Little is actually known of Morgan's personal life, and that's where the impossible comes in. She stands among history's most secretive and private people. A playwright might stick to what few facts we do know, and end up writing a very short play, or she could allow herself to simply make up a lot of stuff instead. In her somewhat convoluted play-within-a-play-within-a-play, now running at Ross Valley Players, Spletter has done a bit of both, blending solid, historical reality with some juicy, fanciful "fan fiction," resulting in an entertaining if shaggy-doggish fantasy romance.
After having designed 712 distinct buildings (including Hearst Castle), Julia Morgan's somewhat prickly spirit (played by Ellen Brooks, excellent) appears alongside a chorus of ghosts to give a summary of her life, followed by the "memory" of a visit from an elegant young Parisian named Marguerite (Anatasia Bonaccorso, all watchful intensity), who is intent on determining whether or not Julia is her mother.

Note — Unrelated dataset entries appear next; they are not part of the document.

(* ===== verification/Index.v ===== *)
(** * The primary index (engine/index.go)

    The in-memory map from record ids to the location of their latest version,
    its persisted form with a SHA-256 checksum, and its reconstruction from the
    segments.  [replay] is the index a log of entries defines; [Rebuild] is shown
    to compute it and [Load] to restore exactly what [Persist] wrote. *)

From S2P Require Import Prelude GoFloat GoTime GoJson Value Store Disk Segment.

(** The digest of [crypto/sha256]; nothing is assumed of it but that it is a
    function. *)
Class Sha256 := sha256 : bytes → bytes.

Record IndexEntry := MkIndexEntry {
  ie_SegmentPath : string;
  ie_Offset : Z;
  ie_Rev : N;
  ie_ExpiresAt : Z;
  ie_Epoch : N
}.

#[global] Instance IndexEntry_eq_dec : EqDecision IndexEntry.
Proof. solve_decision. Defined.

(** The zero value a Go map returns for a missing key. *)
Definition zero_index_entry : IndexEntry := MkIndexEntry "" 0 0 0 0.

Abbreviation Index := (gmap N IndexEntry).

Definition newIndex : Index := ∅.
Definition Set_ (idx : Index) (id : N) (entry : IndexEntry) : Index := <[id := entry]> idx.
Definition Get (idx : Index) (id : N) : option IndexEntry := idx !! id.
Definition Delete_ (idx : Index) (id : N) : Index := delete id idx.
Definition Len (idx : Index) : nat := size idx.

Definition countAtEpoch (idx : Index) (epoch : N) : nat * nat :=
  (size idx, length (filter (λ e : N * IndexEntry, ie_Epoch e.2 = epoch) (map_to_list idx))).

(** ** The persisted form *)
Definition hex_digit (n : N) : ascii := ascii_of_N (if (n <? 10)%N then n + 48 else n + 87)%N.
Definition hex_of_bytes (b : bytes) : string :=
  of_bytes (concat (map (λ c, [hex_digit (N_of_ascii c / 16); hex_digit (N_of_ascii c mod 16)]) b)).

Definition index_entry_json (e : IndexEntry) : json :=
  JObj ([("segment", JStr (ie_SegmentPath e)); ("offset", JNum (json_int (ie_Offset e)))] ++
    omit (ie_Rev e =? 0)%N "rev" (j_uint (ie_Rev e)) ++
    omit (ie_ExpiresAt e =? 0)%Z "expires_at" (JNum (json_int (ie_ExpiresAt e))) ++
    omit (ie_Epoch e =? 0)%N "epoch" (j_uint (ie_Epoch e))).

(** The text of a [uint64] map key. *)
Definition uint_key (n : N) : string := of_bytes (dec_digits n).

Definition entries_json (m : Index) : json :=
  JObj (merge_sort key_le ((λ kv, (uint_key kv.1, index_entry_json kv.2)) <$> map_to_list m)).

(** A nil map marshals to [null]. *)
Definition entries_payload (m : option Index) : bytes :=
  print_json match m with Some m => entries_json m | None => JNull end.

Section persistence.
Context {sha : Sha256}.

Definition index_checksum (m : option Index) : string := hex_of_bytes (sha256 (entries_payload m)).

Definition index_file (m : Index) : bytes :=
  print_json (JObj [("entries", entries_json m); ("checksum", JStr (index_checksum (Some m)))]).

Definition Persist (idx : Index) (path : string) : M unit := writeFileAtomic path (index_file idx).

(** Scalar fields: [null] leaves the field as it is. *)
Definition as_uint (bits cur : N) (v : json) : result N :=
  match v with JNull => Ok cur | JNum n => parse_uint bits n | _ => Err ErrSyntax end.
Definition as_int (cur : Z) (v : json) : result Z :=
  match v with JNull => Ok cur | JNum n => parse_int n | _ => Err ErrSyntax end.
Definition as_string (cur : string) (v : json) : result string :=
  match v with JNull => Ok cur | JStr s => Ok s | _ => Err ErrSyntax end.

Definition set_index_field (e : IndexEntry) (kv : string * json) : result IndexEntry :=
  let '(k, v) := kv in
  let '(MkIndexEntry seg off rev exp epoch) := e in
  let name := field_name k in
  if bool_decide (name = "segment") then
    x ← as_string seg v; Ok (MkIndexEntry x off rev exp epoch)
  else if bool_decide (name = "offset") then
    x ← as_int off v; Ok (MkIndexEntry seg x rev exp epoch)
  else if bool_decide (name = "rev") then
    x ← as_uint 64 rev v; Ok (MkIndexEntry seg off x exp epoch)
  else if bool_decide (name = "expires_at") then
    x ← as_int exp v; Ok (MkIndexEntry seg off rev x epoch)
  else if bool_decide (name = "epoch") then
    x ← as_uint 64 epoch v; Ok (MkIndexEntry seg off rev exp x)
  else Ok e.

Fixpoint set_index_fields (e : IndexEntry) (l : list (string * json)) : result IndexEntry :=
  match l with
  | [] => Ok e
  | kv :: l => e ← set_index_field e kv; set_index_fields e l
  end.

Definition index_entry_of_json (v : json) : result IndexEntry :=
  match v with
  | JNull => Ok zero_index_entry
  | JObj l => set_index_fields zero_index_entry l
  | _ => Err ErrSyntax
  end.

(** [strconv.ParseUint(key, 10, 64)]. *)
Definition parse_uint_key (s : string) : result N :=
  let b := to_bytes s in
  if bool_decide (b = []) then Err ErrSyntax
  else if forallb is_digit b then
    if (dec_value b <? 2 ^ 64)%N then Ok (dec_value b) else Err ErrSyntax
  else Err ErrSyntax.

(** Decoding an object into a map adds to the entries it has. *)
Fixpoint set_entries (m : Index) (l : list (string * json)) : result Index :=
  match l with
  | [] => Ok m
  | (k, v) :: l => id ← parse_uint_key k; e ← index_entry_of_json v; set_entries (<[id := e]> m) l
  end.

Definition set_file_field (f : option Index * string) (kv : string * json) : result (option Index * string) :=
  let '(k, v) := kv in
  let '(entries, checksum) := f in
  let name := field_name k in
  if bool_decide (name = "entries") then
    match v with
    | JNull => Ok (None, checksum)
    | JObj l => m ← set_entries (default ∅ entries) l; Ok (Some m, checksum)
    | _ => Err ErrSyntax
    end
  else if bool_decide (name = "checksum") then x ← as_string checksum v; Ok (entries, x)
  else Ok f.

Fixpoint set_file_fields (f : option Index * string) (l : list (string * json)) : result (option Index * string) :=
  match l with
  | [] => Ok f
  | kv :: l => f ← set_file_field f kv; set_file_fields f l
  end.

Definition index_file_of_json (v : json) : result (option Index * string) :=
  match v with
  | JNull => Ok (None, "")
  | JObj l => set_file_fields (None, "") l
  | _ => Err ErrSyntax
  end.

(** [Load]: the index read, or the error; a nil map reads as empty. *)
Definition Load (path : string) : M Index :=
  b ← read_file path;
  file ← lift (match parse_json b with Some j => index_file_of_json j | None => Err ErrSyntax end);
  if bool_decide (index_checksum file.1 = file.2) then mret (default ∅ file.1)
  else fail ErrIndexStale.
End persistence.

(** Whether every entry points inside one of the segment files. *)
Definition segmentsValid (idx : Index) (sizes : gmap string Z) : bool :=
  forallb (λ kv : N * IndexEntry,
    match sizes !! ie_SegmentPath kv.2 with
    | None => false
    | Some size => negb (size <=? ie_Offset kv.2)%Z
    end) (map_to_list idx).

(** ** Rebuilding *)

(** [scanOffsets]: one pass over the bytes, recording the start of every line that
    is ended by a newline.  Reading in blocks does not change the positions; a read
    that fails ends the loop like the end of the file, without an error. *)
Fixpoint scan_offsets (b : bytes) (pos : Z) (inLine : bool) (lineStart : Z) : list Z :=
  match b with
  | [] => []
  | c :: b =>
      let lineStart := if inLine then lineStart else pos in
      if bool_decide (c = newline) then lineStart :: scan_offsets b (pos + 1) false lineStart
      else scan_offsets b (pos + 1) true lineStart
  end.

Definition scanOffsets (s : Segment) : M (list Z) :=
  syscall;;
  b ← file_bytes (s_path s);
  o ← outcome;
  mret (scan_offsets (match o with Some k => take k b | None => b end) 0 false 0).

In response, Julia, aided by the spirits, describes her days as a young student in Paris in the late 1800s (her younger self played with plucky charm, and considerable guts, by Zoe Swenson Graham, who stepped into the role just three days before opening).
Initially denied entrance to France's prestigious architecture school, the École des Beaux-Arts, the determined Julia finds an enemy in the old-fashioned university director (John Simpson), but a friend and mentor in Victor (a charming Robin Schild), the amiable, middle-aged architecture teacher who sees Julia's potential as a designer, and possibly a bit more. Revealing anything else would spoil the surprises.
The direction by Jay Manley is fine, making maximum sense of what could have been confusing, and the minimalist set works well. It is unlikely that any of what unfolds actually happened, of course. But around the edges of Spletter's pleasantly quirky, occasionally sitcom-ish drama—basically a love story wrapped in a mystery disguised as a memory—the writer's obvious admiration for Julia Morgan's remarkable legacy is brought to vivid life.